Your reply should be a single number, the count of lines in the records that contain "length".

── WORKING DATA

Fixpoint row_eqb (r1 r2 : list cell) : bool :=
  match r1, r2 with
  | [], [] => true
  | a :: t1, b :: t2 => cell_eqb a b && row_eqb t1 t2
  | _, _ => false
  end.

(** Row [i] of a table, across all columns. *)
Definition row (df : DataFrame) (i : nat) : list cell :=
  map (fun nc => nth i (cells (snd nc)) None) df.

Definition rows (df : DataFrame) : list (list cell) :=
  map (row df) (seq 0 (nrows df)).

(** [duplicated(keep='first')]: one pass that remembers the rows seen. *)
Fixpoint duplicated_from (seen rs : list (list cell)) : list bool :=
  match rs with
  | [] => []
  | r :: t =>
      let d := existsb (row_eqb r) seen in
      d :: duplicated_from (if d then seen else r :: seen) t
  end.

(** [df.duplicated()] *)
Definition duplicated (df : DataFrame) : list bool :=
  duplicated_from [] (rows df).

(** [df.drop_duplicates(keep='first')] *)
Definition drop_duplicates (df : DataFrame) : DataFrame :=
  take_rows (map negb (duplicated df)) df.

(** [remove_duplicates(df)] *)
Definition remove_duplicates (df : DataFrame) : DataFrame :=
  let duplicates_count := count_true (duplicated df) in
  if duplicates_count =? 0 then df
  else
    let df_cleaned := drop_duplicates df in
    df_cleaned.

(** Row [i] is an exact duplicate of an earlier row. *)
Definition is_duplicate (df : DataFrame) (i : nat) : bool :=
  existsb (fun j => row_eqb (row df j) (row df i)) (seq 0 i).

(* ------------------------------------------------------------------ *)
(** ** The encoder ([3_data_cleaning.py], part 6) *)
(* ------------------------------------------------------------------ *)

(** A Python dict from category to code, in insertion order; the key
    [None] is the missing marker. *)
Definition mapping := list (option string * Z).

(** [encoding_map]: column name to mapping. *)
Definition EncodingMap := list (string * mapping).

Definition key_eqb (a b : option string) : bool :=
  match a, b with
  | Some x, Some y => String.eqb x y
  | None, None => true
  | _, _ => false
  end.

(** [s.nunique()]: the number of distinct non-missing values. *)
Definition nunique (xs : list (option string)) : nat :=
  length (unique String.eqb (dropna xs)).

(** [s.unique()]: the distinct entries in first-seen order, the missing
    marker among them when the series has a missing entry. *)
Definition unique_entries (xs : list (option string)) : list (option string) :=
  unique key_eqb xs.

Fixpoint dict_get (m : mapping) (k : option string) : option Z :=
  match m with
  | [] => None
  | (k', code) :: rest => if key_eqb k' k then Some code else dict_get rest k
  end.

(** [s.map(mapping)]: an entry without a key becomes NaN. *)
Definition map_series (m : mapping) (xs : list (option string)) : list num :=
  map (fun c => option_map inject_Z (dict_get m c)) xs.

(** [{val: idx for idx, val in enumerate(unique_vals)}] *)
Definition enumerate (vals : list (option string)) : mapping :=
  combine vals (map Z.of_nat (seq 0 (length vals))).

(** [d[key] = v] on a dict with string keys, in insertion order. *)
Fixpoint set_item {V} (d : list (string * V)) (key : string) (v : V)
  : list (string * V) :=
  match d with
  | [] => [(key, v)]
  | (k, v') :: rest =>
      if String.eqb k key then (k, v) :: rest else (k, v') :: set_item rest key v
  end.

(** [d.get(key)] *)
Fixpoint get_item {V} (d : list (string * V)) (key : string) : option V :=
  match d with
  | [] => None
  | (k, v) :: rest => if String.eqb k key then Some v else get_item rest key
  end.

(** The name of the indicator column of a level. *)
Definition indicator_name (prefix level : string) : string :=
  (prefix ++ "_" ++ level)%string.

(** [pd.get_dummies(s, prefix=prefix, drop_first=True)]: one boolean column
    per sorted level but the first; a missing entry is in no level. *)
Definition get_dummies (xs : list (option string)) (prefix : string)
  : DataFrame :=
  let levels := sort String.leb (unique String.eqb (dropna xs)) in
  map (fun level =>
         (indicator_name prefix level,
          BoolCol (map (fun c => match c with
                                 | Some v => String.eqb v level
                                 | None => false
                                 end) xs)))
      (tl levels).

(** [df.drop(col, axis=1)] *)
Definition drop_col (col : string) (df : DataFrame) : DataFrame :=
  filter (fun nc => negb (String.eqb (fst nc) col)) df.

(** The body of the loop of [encode_categorical_variables]; the accumulator
    is [(df_encoded, encoding_map)].  The column is looked up by name.  On
    a table in which an indicator column added by an earlier iteration
    bears the name of the column visited, pandas finds two columns and
    the script stops with a [ValueError]; this error is outside the
    embedding, and the statements about columns that the encoder rewrites
    are made for tables with [fresh_indicator_names], where it cannot
    occur. *)
Definition encode_step (acc : DataFrame * EncodingMap) (col : string)
  : DataFrame * EncodingMap :=
  let '(df_encoded, encoding_map) := acc in
  match get_col col df_encoded with
  | Some (ObjCol xs) =>
      let unique_values := nunique xs in
      if unique_values =? 2 then
        let unique_vals := unique_entries xs in
        let mapping :=
          [(nth 0 unique_vals None, 0%Z); (nth 1 unique_vals None, 1%Z)] in
        (update_col col (fun _ => NumCol (map_series mapping xs)) df_encoded,
         set_item encoding_map col mapping)
      else if unique_values <=? 10 then
        let unique_vals := unique_entries xs in
        let mapping := enumerate unique_vals in
        (update_col col (fun _ => NumCol (map_series mapping xs)) df_encoded,
         set_item encoding_map col mapping)
      else
        let dummies := get_dummies xs col in
        let df_encoded := df_encoded ++ dummies in
        let df_encoded := drop_col col df_encoded in
        (df_encoded, encoding_map)
  | _ => acc
  end.

(** [encode_categorical_variables(df)] *)
Definition encode_categorical_variables (df : DataFrame)
  : DataFrame * EncodingMap :=
  let df_encoded := df in
  let encoding_map : EncodingMap := [] in
  let categorical_cols := categorical_cols df_encoded in
  if length categorical_cols =? 0 then (df_encoded, encoding_map)
  else fold_left encode_step categorical_cols (df_encoded, encoding_map).

(** No column of the table is named like an indicator of one of its
    categorical columns. *)
Definition fresh_indicator_names (df : DataFrame) : Prop :=
  forall col level,
    In col (categorical_cols df) ->
    ~ In (indicator_name col level) (columns df).

(* ------------------------------------------------------------------ *)
(** ** The scaler ([3_data_cleaning.py], part 7) *)
(* ------------------------------------------------------------------ *)

(** The parameters recorded for a column: the dict
    [{'method': ..., 'mean': ..., 'std': ...}] or
    [{'method': ..., 'min': ..., 'max': ...}]. *)
Inductive scaling :=
| Standardize (mean std : num)
| Normalize (min_val max_val : num).

Definition ScalingParams := list (string * scaling).

Definition sum_Q (l : list Q) : Q := fold_right Qplus 0%Q l.

(** [s.mean()]: over the non-missing values, NaN when there is none. *)
Definition mean (xs : list num) : num :=
  match dropna xs with
  | [] => None
  | vals => Some (sum_Q vals / inject_Z (Z.of_nat (length vals)))%Q
  end.

(** [s.min()] and [s.max()] *)
Definition series_min (xs : list num) : num :=
  hd_error (sort Qle_bool (dropna xs)).
Definition series_max (xs : list num) : num :=
  hd_error (rev (sort Qle_bool (dropna xs))).

Section Scaler.
(** The square root of float64 arithmetic is not a rational function; the
    scaler is embedded relative to it. *)
Variable fsqrt : Q -> Q.

(** [s.std()]: the sample standard deviation, NaN below two values. *)
Definition std (xs : list num) : num :=
  let vals := dropna xs in
  match mean xs with
  | Some m =>
      if length vals <=? 1 then None
      else Some (fsqrt (sum_Q (map (fun v => (v - m) * (v - m))%Q vals)
                        / inject_Z (Z.of_nat (length vals - 1))))
  | None => None
  end.

(** The body of the loop of [scale_features]; the accumulator is
    [(df_scaled, scaling_params)].  The arithmetic is that of the
    rationals: the rounding of float64 and the wrap-around of int64 are
    not represented, and statements about scaled cells are limited to
    what holds under both. *)
Definition scale_step (method : string) (acc : DataFrame * ScalingParams)
  (col : string) : DataFrame * ScalingParams :=
  let '(df_scaled, scaling_params) := acc in
  match get_col col df_scaled with
  | Some (NumCol xs) =>
      if String.eqb method "standardize" then
        let mean := mean xs in
        let std := std xs in
        (update_col col
           (fun _ => NumCol (map (fun v => fdiv (fsub v mean) std) xs)) df_scaled,
         set_item scaling_params col (Standardize mean std))
      else if String.eqb method "normalize" then
        let min_val := series_min xs in
        let max_val := series_max xs in
        (update_col col
           (fun _ => NumCol (map (fun v => fdiv (fsub v min_val)
                                             (fsub max_val min_val)) xs))
           df_scaled,
         set_item scaling_params col (Normalize min_val max_val))
      else acc
  | _ => acc
  end.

────

### EXERCISE RESULT
6